Páginas

Os militares e as vítimas da ditadura

Editorial


Os 26 anos consecutivos de democracia - o mais longo período sem rupturas da história da República brasileira - , dos quais 23 sob uma Constituição que restabeleceu a hegemonia do poder constituído civil, não parecem ser suficientes para evitar momentos de mal-estar no relacionamento entre o governo federal e militares.
No centro das insatisfações está a compreensível reclamação de familiares de desaparecidos na guerra suja dos anos de chumbo por informações sobre o paradeiro de parentes tragados nos porões da ditadura militar. A forma, porém, como a questão começou a ser encaminhada, na fase final da Era Lula, semeou discórdias.
Numa demonstração de, no mínimo, desastrada insensibilidade política, o governo passado permitiu que grupos da esquerda autoritária, incrustados no poder, utilizassem a terceira versão do Programa Nacional de Direitos Humanos para propor, na prática, a revisão da Lei de Anistia, a fim de permitir a condenação na Justiça de agentes públicos autores de sequestros, tortura, assassinatos etc. Ora, a campanha com esta finalidade deflagrada pelo então ministro da área de direitos humanos, Paulo Vannuchi, com apoio do chefe da Pasta da Justiça na época, Tarso Genro, hoje governador do Rio Grande do Sul, não teria, como não teve, vida longa, pois a Lei da Anistia foi recíproca, como reafirmaria o próprio Supremo Tribunal Federal, no julgamento de ação proposta pela OAB. Quer dizer, perdoou militares, policiais e também passou a borracha no prontuário de terroristas e guerrilheiros.

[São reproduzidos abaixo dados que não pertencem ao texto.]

Lemma EnqueueTx_ok env result run key channel content now t t' : table_inv t ->
  EnqueueTx env result run key channel content now t = (t', Ok tt) -> table_inv t' /\ extends t t'.
Proof.
  intros Hinv. unfold EnqueueTx. destruct (negb _); [done|].
  destruct (enqueue_plan channel content) as [[chunks state] code] eqn:Ep.
  assert (Hs : state ∈ ["pending"; "result_ready"; "failed"]).
  { unfold enqueue_plan in Ep. repeat (case_match; simplify_eq); member. }
  destruct chunks as [|chunk rest]; [by intros [= <-]; split; [|intros ???]|].
  intros H. pose proof H as Hfirst. cbn [enqueue_loop] in Hfirst.
  destruct (oe_fault env 0); [done|]. destruct (_ || _) eqn:Et; [done|].
  apply orb_false_iff in Et as [_ Et].
  apply (enqueue_loop_ok _ _ _ _ _ _ _ _ _ 0 _ _ Hs Hinv) in H; [done| |by left].
  intros id r Hr E1 E2. exfalso.
  destruct (ti_anchored _ Hinv id r _ Hr E1) as (j & r0 & Hj & F1 & F2 & F3).
  rewrite E2 in F2. exact (chunk_taken_spec _ _ _ _ _ _ Et Hj F1 F2 F3).
Qed.

(** The rows of results belong to no publication. *)
Lemma enqueue_loop_publications env result run key channel state code now chunks i t t' :
  enqueue_loop env result run key channel state code now i chunks t = (t', Ok tt) ->
  forall id r p, t' !! id = Some r -> ob_publication_id r = Some p ->
    exists r0, t !! id = Some r0 /\ ob_publication_id r0 = Some p.
Proof.
  revert i t. induction chunks as [|chunk rest IH]; intros i t H; cbn [enqueue_loop] in H.
  - injection H as <-. eauto.
  - destruct (oe_fault env i); [done|]. destruct (_ || _); [done|]. intros id r p Hr Hp.
    destruct (IH _ _ H id r p Hr Hp) as (r0 & E & Ep).
    destruct (decide (notification_id result channel i = id)) as [<- |Hne].
    + rewrite lookup_insert_eq in E. injection E as <-. done.
    + rewrite lookup_insert_ne // in E. eauto.
Qed.

Lemma EnqueueTx_publications env result run key channel content now t t' :
  EnqueueTx env result run key channel content now t = (t', Ok tt) ->
  forall id r p, t' !! id = Some r -> ob_publication_id r = Some p ->
    exists r0, t !! id = Some r0 /\ ob_publication_id r0 = Some p.
Proof.
  unfold EnqueueTx. destruct (negb _); [done|].
  destruct (enqueue_plan channel content) as [[chunks state] code]. apply enqueue_loop_publications.
Qed.

(** The rows of a new publication. *)
(** Nothing of the publication was tried yet. *)
Definition untried (pub : string) (t : outbox) : Prop :=
  forall id r, t !! id = Some r -> ob_publication_id r = Some pub -> ob_attempt_count r <= 0.

Definition others_kept (pub : string) (t t' : outbox) : Prop :=
  extends t t' /\ forall id r, t' !! id = Some r -> t !! id = Some r \/ ob_publication_id r = Some pub.

Lemma others_kept_trans pub t1 t2 t3 : others_kept pub t1 t2 -> others_kept pub t2 t3 ->
  others_kept pub t1 t3.
Proof.
  intros [E1 H1] [E2 H2]. split; [by intros id r Hr; apply E2, E1|].
  intros id r Hr. destruct (H2 id r Hr); auto.
Qed.

Lemma insert_parts_ok env pub run key b status code representation parts i t t' :
  status ∈ ["pending"; "result_ready"; "failed"] -> table_inv t -> untried pub t ->
  insert_parts env pub run key b status code representation i parts t = (t', Ok tt) ->
  table_inv t' /\ untried pub t' /\ others_kept pub t t'.
Proof.
  intros Hs. revert i t. induction parts as [|part rest IH]; intros i t [H1 H2 H3] Hun H;
    cbn [insert_parts] in H.
  - injection H as <-. split; [done|split; [done|split; [by intros ???|by left]]].
  - destruct (oe_fault env i); [done|].
    destruct (_ || _) eqn:Et; [done|]. apply orb_false_iff in Et as [Et1 _].
    apply bool_decide_eq_false, eq_None_not_Some in Et1.
    set (n := part_row env pub run key b status code representation i part) in H.
    set (id := part_id pub b i) in *.
    apply IH in H as (Hinv & Hu & Hk).
    + split; [done|split; [done|]]. apply (others_kept_trans _ _ _ _) with (2 := Hk).
      split; [by apply extends_insert|]. intros j r. destruct (decide (id = j)) as [<- |Hne].
      * rewrite lookup_insert_eq. intros [= <-]. by right.
      * rewrite lookup_insert_ne //. by left.
    + constructor.
      * by apply rows_insert; [|apply stored_row_ok; cbn; [..|lia| |]].
      * apply ordered_insert; [done..|]. intros j r Hj Hp. unfold precedes in Hp.
        destruct (ob_publication_id r) as [q|] eqn:Er; [|by cbn in Hp].
        rewrite !andb_true_iff in Hp. destruct Hp as [[Ha _] _].
        unfold sql_eq in Ha. cbn in Ha. apply bool_decide_eq_true in Ha. subst q. by apply (Hun j).
      * apply anchored_insert; [done..|]. by intros a [=].
    + intros j r. destruct (decide (id = j)) as [<- |Hne].
      * rewrite lookup_insert_eq. by intros [= <-] _.
      * rewrite lookup_insert_ne //. apply Hun.
Qed.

O esboço de uma crise militar foi abortado pelo compromisso do governo de evitar revanchismos e pela atuação do ministro da Defesa, Nelson Jobim, mantido pela presidente Dilma Rousseff. O compromisso está preservado, tanto que Jobim e a nova titular da Secretaria de Direitos Humanos, ministra Maria do Rosário, trabalham juntos para conseguir aprovar no Congresso o projeto de criação da Comissão da Verdade. Se fosse para tentar criminalizar militares e policiais - legalmente impossível - Jobim não estaria ao lado de Maria do Rosário.

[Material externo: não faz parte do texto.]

(* ===== verification/EgressProofs.v ===== *)
(** * EgressProofs: what the network boundary lets through

    Which addresses count as public, where a dial may connect to, and what the
    proxy of a browser context keeps under every interleaving of its requests,
    timers and reviews. *)
From Stdlib Require Import Ascii.
From S2P Require Import Prelude GoStrings GoBytes GoNet Egress.
Open Scope Z_scope.
Open Scope go_scope.

(** ** Special addresses *)

Definition interval (lo hi n : Z) : bool := Z.leb lo n && Z.ltb n hi.
Definition in_ranges (l : list (Z * Z)) (n : Z) : bool := existsb (fun r => interval r.1 r.2 n) l.

(** The ranges that no public destination is in: this network, private,
    carrier-grade, loopback, link-local, protocol assignments, documentation,
    benchmarking, multicast and reserved; for IPv6 the addresses that embed an
    IPv4 one, translation, Teredo, documentation, 6to4, unique local,
    link-local and multicast. *)
Definition special4 : list (Z * Z) :=
    [(0, 1 * 2^24); (10 * 2^24, 11 * 2^24); (25664 * 2^16, 25728 * 2^16);
     (127 * 2^24, 128 * 2^24); (43518 * 2^16, 43519 * 2^16); (44048 * 2^16, 44064 * 2^16);
     (12582912 * 2^8, 12582913 * 2^8); (12582914 * 2^8, 12582915 * 2^8);
     (49320 * 2^16, 49321 * 2^16); (50706 * 2^16, 50708 * 2^16);
     (12989284 * 2^8, 12989285 * 2^8); (13303921 * 2^8, 13303922 * 2^8); (224 * 2^24, 240 * 2^24);
     (240 * 2^24, 256 * 2^24)].

Definition special6 : list (Z * Z) :=
    [(0, 2^32); (6619035 * 2^96, 6619035 * 2^96 + 2^32);
     (6619035 * 2^96 + 2^80, 6619035 * 2^96 + 2 * 2^80); (536936448 * 2^96, 536936449 * 2^96);
     (536939960 * 2^96, 536939961 * 2^96); (8194 * 2^112, 8195 * 2^112);
     (252 * 2^120, 254 * 2^120); (65152 * 2^112, 65216 * 2^112); (255 * 2^120, 256 * 2^120)].

Definition zone_of (ip : Addr) : string := match ip with Addr6 _ z => z | _ => "" end.

Definition special (ip : Addr) : bool :=
  match Unmap ip with
  | AddrZero => true
  | Addr4 n => in_ranges special4 n
  | Addr6 n _ => in_ranges special6 n
  end.

Lemma top_div n k : 0 <= k -> top n k = n / 2 ^ k.
Proof. intros Hk. unfold top. by apply Z.shiftr_div_pow2. Qed.

Lemma prefix_interval n m k : 0 <= k -> 0 <= n -> 0 <= m -> m mod 2 ^ k = 0 ->
  Z.eqb (top (Z.lxor n m) k) 0 = interval m (m + 2 ^ k) n.
Proof.
  intros Hk Hn Hm Hz. unfold top. rewrite Z.shiftr_lxor.
  assert (E : Z.eqb (Z.lxor (Z.shiftr n k) (Z.shiftr m k)) 0 = Z.eqb (n / 2 ^ k) (m / 2 ^ k)).
  { rewrite !Z.shiftr_div_pow2 //. apply eq_true_iff_eq. rewrite !Z.eqb_eq.
    split; [apply Z.lxor_eq|intros ->; apply Z.lxor_nilpotent]. }
  rewrite E. unfold interval. pose proof (Z.pow_pos_nonneg 2 k ltac:(lia) Hk) as Hp.
  pose proof (Z.div_mod n (2 ^ k) ltac:(lia)) as H1.
  pose proof (Z.mod_pos_bound n (2 ^ k) Hp) as H2.
  pose proof (Z.div_mod m (2 ^ k) ltac:(lia)) as H3. rewrite Hz in H3.
  apply eq_true_iff_eq. rewrite Z.eqb_eq andb_true_iff Z.leb_le Z.ltb_lt. nia.
Qed.

(** A mask of the high bits. *)
Lemma land_high a b x : 0 <= b <= a -> 0 <= x < 2 ^ a ->
  Z.land x (Z.shiftl (Z.ones (a - b)) b) = x / 2 ^ b * 2 ^ b.
Proof.
  intros Hb Hx. rewrite -Z.shiftl_mul_pow2; first lia. rewrite -Z.shiftr_div_pow2; first lia.
  apply Z.bits_inj'. intros n Hn. rewrite Z.land_spec (Z.shiftl_spec (Z.ones _)) // (Z.shiftl_spec (Z.shiftr _ _)) //.
  destruct (Z.ltb_spec n b) as [Hlt|Hge].
  - rewrite !(Z.testbit_neg_r _ (n - b)); try lia; try apply andb_false_r.
  - rewrite Z.shiftr_spec; first lia. replace (n - b + b) with n by lia.
    rewrite Z.testbit_ones_nonneg; [lia..|].
    destruct (Z.ltb_spec (n - b) (a - b)) as [H|H]; [apply andb_true_r|].
    rewrite -(Z.mod_small x (2 ^ a) Hx) Z.mod_pow2_bits_high //. lia.
Qed.

Ltac powers :=
  repeat match goal with
  | H : context [2 ^ ?k] |- _ => let v := eval vm_compute in (2 ^ k) in change (2 ^ k) with v in H
  | |- context [2 ^ ?k] => let v := eval vm_compute in (2 ^ k) in change (2 ^ k) with v
  end.
Ltac ranges :=
  powers; unfold interval; apply eq_true_iff_eq;
  rewrite ?andb_true_iff ?Z.eqb_eq ?Z.leb_le ?Z.ltb_lt; Z.to_euclidean_division_equations; lia.

Lemma multicast4 x : 0 <= x < 256 -> Z.eqb (Z.land x 240) 224 = interval 224 240 x.
Proof.
  intros Hx. rewrite (land_high 8 4); [lia|done|]. ranges.
Qed.

Lemma private12 x : 0 <= x -> Z.eqb (Z.land x 240) 16 = Z.eqb (x mod 256 / 16) 1.
Proof.
  intros Hx. change 240 with (Z.land (Z.ones 8) 240).
  rewrite Z.land_assoc Z.land_ones; [lia|]. rewrite (land_high 8 4); [lia|powers; Z.to_euclidean_division_equations; lia|]. ranges.
Qed.

Lemma unique_local x : 0 <= x < 256 -> Z.eqb (Z.land x 254) 252 = interval 252 254 x.
Proof. intros Hx. rewrite (land_high 8 1); [lia|done|]. ranges. Qed.

Lemma link_local6 x : 0 <= x < 65536 -> Z.eqb (Z.land x 65472) 65152 = interval 65152 65216 x.
Proof. intros Hx. rewrite (land_high 16 6); [lia|done|]. ranges. Qed.

Lemma link_multicast6 x : 0 <= x < 65536 -> Z.eqb (Z.land x 65295) 65282 = true ->
  interval 65280 65536 x = true.
Proof.
  intros Hx H. apply Z.eqb_eq, (f_equal (fun z => Z.shiftr z 8)) in H.
  rewrite Z.shiftr_land in H. change (Z.shiftr 65295 8) with (Z.ones 8) in H.
  rewrite Z.land_ones // !Z.shiftr_div_pow2 // in H. powers.
  unfold interval. rewrite andb_true_iff Z.leb_le Z.ltb_lt. Z.to_euclidean_division_equations; lia.
Qed.

Lemma byte_of_16 x k : Z.eqb (Z.land x 255) k = Z.eqb (x mod 256) k.
Proof. change 255 with (Z.ones 8). by rewrite Z.land_ones. Qed.


(** Every range of one list lies in a range of the other. *)
Definition covered (l l' : list (Z * Z)) : bool :=
  forallb (fun r => existsb (fun r' => Z.leb r'.1 r.1 && Z.leb r.2 r'.2) l') l.

Lemma covered_in l l' n : covered l l' = true -> in_ranges l n = true -> in_ranges l' n = true.
Proof.
  unfold covered, in_ranges. rewrite forallb_forall !existsb_exists.
  intros Hc (r & Hr & Hn). specialize (Hc r Hr). apply existsb_exists in Hc as (r' & Hr' & Hb).
  exists r'. split; [done|]. unfold interval in *.
  rewrite !andb_true_iff !Z.leb_le Z.ltb_lt in Hb, Hn |- *. lia.
Qed.

Lemma covered_eq l l' n : covered l l' = true -> covered l' l = true -> in_ranges l n = in_ranges l' n.
Proof. intros H1 H2. apply eq_true_iff_eq. split; by apply covered_in. Qed.

(** A prefix as a range. *)
Definition width (ip : Addr) : Z := match ip with Addr4 _ => 32 | _ => 128 end.
Definition number (ip : Addr) : Z := match ip with AddrZero => 0 | Addr4 n | Addr6 n _ => n end.
Definition prefix_range (p : Prefix) : Z * Z :=
  (number (pf_addr p), number (pf_addr p) + 2 ^ (width (pf_addr p) - pf_bits p)).
Definition prefix_ok (p : Prefix) : bool :=
  let k := width (pf_addr p) - pf_bits p in
  Z.leb 0 k && Z.leb 0 (number (pf_addr p)) && Z.eqb (number (pf_addr p) mod 2 ^ k) 0.
Definition same_family (ip ip' : Addr) : bool := Z.eqb (width ip) (width ip').

Lemma prefix_contains p ip : prefix_ok p = true -> 0 <= number ip ->
  match pf_addr p, ip with AddrZero, _ | _, AddrZero => False | _, Addr6 _ z => z = "" | _, _ => True end ->
  PrefixContains p ip
  = same_family (pf_addr p) ip && interval (prefix_range p).1 (prefix_range p).2 (number ip).
Proof.
  unfold prefix_ok, PrefixContains, same_family, prefix_range. rewrite !andb_true_iff !Z.leb_le Z.eqb_eq.
  intros [[H1 H2] H3] Hn Hz. destruct (pf_addr p), ip as [| |m z]; try done; cbn in *; subst.
  all: by rewrite prefix_interval.
Qed.

Definition denied_ranges (ip : Addr) : list (Z * Z) :=
  prefix_range <$> filter (fun p => same_family (pf_addr p) ip = true) deniedPrefixes.

Lemma denied_in_ranges ip : 0 <= number ip ->
  match ip with AddrZero => False | Addr6 _ z => z = "" | _ => True end ->
  existsb (fun p => PrefixContains p ip) deniedPrefixes = in_ranges (denied_ranges ip) (number ip).
Proof.
  intros Hn Hz. unfold denied_ranges, in_ranges.
  assert (Hok : forallb (fun p => prefix_ok p && negb (bool_decide (pf_addr p = AddrZero))) deniedPrefixes = true)
    by (vm_compute; reflexivity).
  revert Hok. generalize deniedPrefixes as ps. induction ps as [|p ps IH]; [done|].
  cbn [forallb existsb]. intros [[Hp Hp0]%andb_true_iff Hps]%andb_true_iff.
  rewrite negb_true_iff bool_decide_eq_false in Hp0. rewrite IH // (prefix_contains p ip) //.
  { destruct (pf_addr p), ip; cbn in *; try congruence; done. }
  destruct (same_family (pf_addr p) ip) eqn:E.
  - rewrite filter_cons_True //.
  - rewrite filter_cons_False //. by rewrite E.
Qed.

(** The tests of an IPv4 address, other than the denied prefixes, as ranges. *)
Definition code4 : list (Z * Z) :=
  [(0, 1); (2^32 - 1, 2^32); (127 * 2^24, 128 * 2^24); (224 * 2^24, 240 * 2^24);
   (43518 * 2^16, 43519 * 2^16); (10 * 2^24, 11 * 2^24); (44048 * 2^16, 44064 * 2^16);
   (49320 * 2^16, 49321 * 2^16); (224 * 2^24, 224 * 2^24 + 256)].

(** One range after the other. *)
Ltac by_ranges :=
  repeat (match goal with |- context [interval ?a ?b ?m] => destruct (interval a b m) end;
          rewrite ?orb_true_r ?orb_false_r ?andb_false_r ?andb_true_r /=; try reflexivity).

Section four.
Context (n : Z) (Hn : 0 <= n < 2 ^ 32).

Lemma top4 k : 0 <= k <= 24 -> 0 <= top n k < 2 ^ (32 - k).
Proof.
  intros Hk. rewrite top_div; first lia. split; [apply Z.div_pos; lia|].
  apply Z.div_lt_upper_bound; [lia|]. rewrite -Z.pow_add_r; try lia. replace (k + (32 - k)) with 32 by lia. apply Hn.
Qed.

Lemma zero4 : bool_decide (Addr4 n = Addr4 0) = interval 0 1 n.
Proof. unfold interval. case_bool_decide as E; [injection E as ->; done|]. assert (n <> 0) by congruence. lia. Qed.
Lemma broadcast4 : bool_decide (Addr4 n = Addr4 (Z.ones 32)) = interval (2^32 - 1) (2^32) n.
Proof.
  unfold interval. change (Z.ones 32) with (2^32 - 1).
  case_bool_decide as E; [injection E as E; rewrite E; done|]. assert (n <> 2^32 - 1) by congruence.
  powers. lia.
Qed.
Lemma loopback4 : IsLoopback (Addr4 n) = interval (127 * 2^24) (128 * 2^24) n.
Proof. cbn. rewrite top_div //. ranges. Qed.
Lemma multicast_addr4 : IsMulticast (Addr4 n) = interval (224 * 2^24) (240 * 2^24) n.
Proof.
  cbn. pose proof (top4 24 ltac:(lia)) as H. rewrite multicast4; [exact H|].
  rewrite top_div // in H |- *. ranges.
Qed.
Lemma link_local4 : IsLinkLocalUnicast (Addr4 n) = interval (43518 * 2^16) (43519 * 2^16) n.
Proof. cbn. rewrite byte_of_16 !top_div //. ranges. Qed.
Lemma link_multicast4 : IsLinkLocalMulticast (Addr4 n) = interval (224 * 2^24) (224 * 2^24 + 256) n.
Proof. cbn. rewrite !byte_of_16 !top_div //. ranges. Qed.
Lemma private4 : IsPrivate (Addr4 n) =
  interval (10 * 2^24) (11 * 2^24) n || interval (44048 * 2^16) (44064 * 2^16) n
  || interval (49320 * 2^16) (49321 * 2^16) n.
Proof.
  cbn. rewrite byte_of_16 private12; [apply (top4 16); lia|]. rewrite !top_div //. f_equal; [f_equal|].
  all: ranges.
Qed.

Lemma public4 : PublicAddress (Addr4 n) = negb (in_ranges (code4 ++ denied_ranges (Addr4 n)) n).
Proof.
  unfold PublicAddress, IsGlobalUnicast, IsUnspecified. cbn [Unmap].
  rewrite private4 link_multicast4 link_local4 loopback4 multicast_addr4 zero4 broadcast4.
  rewrite denied_in_ranges; [apply Hn|done|]. cbn [number].
  change (bool_decide (Addr4 n = IPv6Unspecified)) with false.
  unfold in_ranges. rewrite existsb_app. generalize (existsb (fun r => interval r.1 r.2 n) (denied_ranges (Addr4 n))).
  intros b. unfold code4. cbn [existsb fst snd]. by_ranges.
Qed.
End four.

(** The same for an IPv6 address that maps no IPv4 one. *)
Definition code6 : list (Z * Z) :=
  [(0, 1); (1, 2); (255 * 2^120, 256 * 2^120); (65152 * 2^112, 65216 * 2^112);
   (252 * 2^120, 254 * 2^120)].

Section six.
Context (n : Z) (Hn : 0 <= n < 2 ^ 128) (H46 : Is4In6 (Addr6 n "") = false).

Lemma unmap6 : Unmap (Addr6 n "") = Addr6 n "".
Proof. unfold Unmap. by rewrite H46. Qed.

Lemma top6 k : 0 <= k <= 120 -> 0 <= top n k < 2 ^ (128 - k).
Proof.
  intros Hk. rewrite top_div; first lia. split; [apply Z.div_pos; lia|].
  apply Z.div_lt_upper_bound; [lia|]. rewrite -Z.pow_add_r; try lia.
  replace (k + (128 - k)) with 128 by lia. apply Hn.
Qed.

É neste contexto que reportagem do GLOBO divulga documento redigido pelo Comando do Exército, e apoiado pela Marinha e a Aeronáutica, contra a criação da Comissão, idealizada para levantar as informações reclamadas pelas famílias de vítimas da ditadura. O Ministério da Defesa ainda tentou desqualificar o texto, afirmando ser ele do ano passado. Porém, o desconforto voltou a Brasília, quando já se havia superado o incidente da míope avaliação do recém-empossado chefe do Gabinete de Segurança Institucional, general José Elito Siqueira, de que existir desaparecidos políticos não deveria "envergonhar".
A divulgação do documento serve, ao menos, para a reafirmação de alguns pontos. Como o de que os familiares têm direito de saber o destino de parentes sob custódia do Estado - mesmo que fosse de um braço semiclandestino dele. Os militares, por sua vez, não precisam se preocupar com o revanchismo, já descartado pela Justiça, mas têm razão ao reivindicar a apuração de crimes cometidos pela esquerda armada. A história precisa ser contada por inteiro.